So many of our most pressing, systemic issues are exacerbated by, or entirely rooted in, inequity. How can those leading solutions challenge the unequal systems in the groundwater of key issues like climate change, good education, and accessible health care? What can those leading efforts draw from their personal experiences to create viable solutions? What does it really take to make change at the community, national, and international levels?
On Tuesday, March 28, 2023 awardees of the 2023 McNulty Prize Catalyst Fund – all Fellows of the Aspen Global Leadership Network – engaged in a rapid-fire conversation on their work tackling distinct systemic challenges. Each were inspired to take action by their personal experiences with the issues.
From understanding how important Black History is to American education and the well-being of Black students; to the revolutionary potential of healthcare digitization in India; to the urgent need for new relationships between neighborhoods and police; to designing a system that incentivizes a focus on service and equity in medical school; to engaging communities on how they can reclaim public space while cleaning their water and air with micro-forests; the Fellows leading these organizations all seek to address deep-rooted challenges that perpetuate inequities in society.
We invite you to learn from their insights informed by leading early-stage organizations, including how they weave their personal experiences into their actions.
Swasth Alliance | India
What kind of tech platform would it take to deliver universal healthcare for 1.4 billion Indians? CEO Dr. Ajay Nair (Kamalnayan Bajaj Fellow) founded Swasth Alliance during the pandemic to support overworked hospitals with telehealth services for patients and physicians. Swasth has since created a nationwide network of providers, insurers, agencies and NGOs and an open-source digital platform for patients to access it all, building the conditions for a cohesive health system.

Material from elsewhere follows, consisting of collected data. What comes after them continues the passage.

(* ===== verification/Terminal.v ===== *)
(** * The line editor and the three terminals (terminal.c)

    [keyboard_read] is called by the keyboard interrupt with one keystroke;
    it edits the line that [terminal_read] hands to the program, echoes it,
    and switches terminals.  [terminal_switch] ends in a C return, in a new
    shell (execute) or, for a process never saved, in undefined behaviour.

    Its final load of %esp has no effect on the return: the compiled function
    leaves through its frame pointer.  The model keeps the loaded value in
    [r_esp]. *)

From Stdlib Require Import ZArith Lia String.
From stdpp Require Import base list gmap.
From S2P Require Import Prelude Memory CMem CStr Machine Console Pic Rtc Paging KState Filesystem TermIO Syscalls Process.
Open Scope Z_scope.

Definition BACKSPACE : Z := 8.
Definition CTRL_L : Z := 255.
Definition CTRL_C : Z := 248.
Definition T1_SWITCH : Z := 245.
Definition T2_SWITCH : Z := 246.
Definition T3_SWITCH : Z := 247.
Definition STRUCTS : Z := 8.
Definition S_4 : Z := 4.
Definition T1_NUM : Z := 1.
Definition T2_NUM : Z := 2.
Definition T3_NUM : Z := 3.

Section Terminal.
Context `{Platform}.

(** ** terminal_switch *)

(** [terminals[i]] *)
Definition terminal_at (s : kst) (i : Z) : terminal_t := aget (terminals (trm s)) i.
Definition upd_terminal (i : Z) (f : terminal_t -> terminal_t) (s : kst) : kst :=
  upd_trm (fun g => set_terminals (aset (terminals g) i (f (aget (terminals g) i))) g) s.

(** copies video memory to the buffer of terminal [t] *)
Definition save_screen (t : Z) (m : mem) : mem :=
  if t =? T1_NUM then memcpy m TERM1 V_MEM_ADDR MEM_4KB
  else if t =? T2_NUM then memcpy m TERM2 V_MEM_ADDR MEM_4KB
  else if t =? T3_NUM then memcpy m TERM3 V_MEM_ADDR MEM_4KB
  else m.

(** and back *)
Definition load_screen (t : Z) (m : mem) : mem :=
  if t =? T1_NUM then memcpy m V_MEM_ADDR TERM1 MEM_4KB
  else if t =? T2_NUM then memcpy m V_MEM_ADDR TERM2 MEM_4KB
  else if t =? T3_NUM then memcpy m V_MEM_ADDR TERM3 MEM_4KB
  else m.

(** up to [cur_terminal = t_num]: the current terminal is put away *)
Definition leave_terminal (s : kst) : option kst :=
  let cterm := cur_terminal (trm s) - 1 in
  if negb (in_range cterm 3) then None
  else
    let s := upd_terminal cterm (set_t_esp (r_esp (cpu s))) s in
    let s := upd_terminal cterm (set_t_cr3 (r_cr3 (cpu s))) s in
    let s := upd_terminal cterm (set_kernel_esp (tss_esp0 (cpu s))) s in
    let pid := get_pid_from_cr3 (t_cr3 (terminal_at s cterm)) in
    b ← saved s !! pcb_slot pid;
    let s := upd_trm (set_term_pcb b) s in
    let s := upd_terminal cterm
      (set_t_file_struct (map (aget (file_struct (term_pcb (trm s)))) (zrange 0 STRUCTS))) s in
    let s := upd_terminal cterm (set_pos_x (getx (hw s))) s in
    let s := upd_terminal cterm (set_pos_y (gety (hw s))) s in
    let s := upd_terminal cterm
      (set_t_linebuffer (map (aget (text_buf (trm s))) (zrange 0 BUF_MAX))) s in
    let s := upd_mem (save_screen (cur_terminal (trm s))) s in
    let s := upd_hw clear s in
    Some (upd_hw (set_cursor 0 0) s).

(** the first switch to terminals 2 and 3 *)
Definition new_terminal (s : kst) : option outcome :=
  let s := upd_trm (set_text_buf (map (fun _ => 0) (zrange 0 BUF_MAX))) s in
  let s := upd_trm (set_counter 0) s in
  let s := upd_hw (send_eoi PIC_1) s in
  o ← execute (Obj SHELL) s;
  Some (match o with Returns _ s => Returns 0 s | _ => o end).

The Hear Foundation | United States
When Leon Ford (Civil Society Fellow) was shot and paralyzed by police, he spent 10 years not only processing his own experience but engaging in activism to create a safe Pittsburgh grounded in genuine relationships between police and community. With Pittsburgh’s former Chief of Police, he co-founded The Hear Foundation, the first and only nonprofit in Pittsburgh dedicated to collaborating with community leaders, police, residents, and the city to create a safe, thriving community for all. The Hear Foundation funds opportunities for residents and police to work together to build strong relationships and address issues such as gun violence, trauma, and workforce development.
theOtherForest | Lebanon
As urbanization and climate change threaten people in dense, polluted spaces, regenerative architect and forestmaker Adib Dada (Middle East Leadership Initiative Fellow) launched theOtherForest to plant dense microforests in degraded urban spaces and playgrounds. Currently with 12 projects across Lebanon (and expanding to Saudi Arabia and the UAE), these ‘Miyawaki’ forests become self-sustaining after 3 years. They remove pollution, reduce urban heat, and improve water infrastructure in addition to providing gathering places for displaced communities of humans and other organisms.
Reconstruction US | United States
Former DC schools Chancellor Kaya Henderson (Pahara Fellow) founded Reconstruction US to provide specialized courses in Black history and culture with the goal of reinforcing Black students’ positive vision of themselves in the world and ensuring that all students understand the contributions of the Black community to American history. Reconstruction aims to triple the number of students served and explore new delivery methods to share its unique curricular offerings.
Aequitas Health | United States
In the competitive world of medical school, awards and distinctions can make or break careers—but no recognition exists for improving health equity through serving your community. Dr. Benson Hsu (Health Innovators Fellow) founded Aequitas Health to recognize and develop future physician leaders who want to address the US’s glaring health inequities. They aim to expand the program across the nation by establishing chapters in 5-10 medical schools annually.
The McNulty Foundation established the Catalyst Fund at the Aspen Institute in 2017 to provide unrestricted support to promising ventures led by Fellows of the Aspen Global Leadership Network. Having supported over 20 recipients from around the world, the Catalyst Fund boosts leaders and their organizations with funding as well as non-monetary support to reach the next level of impact. The Fund has received over $1.3 million in contributions, including a matching grant from the McNulty Foundation.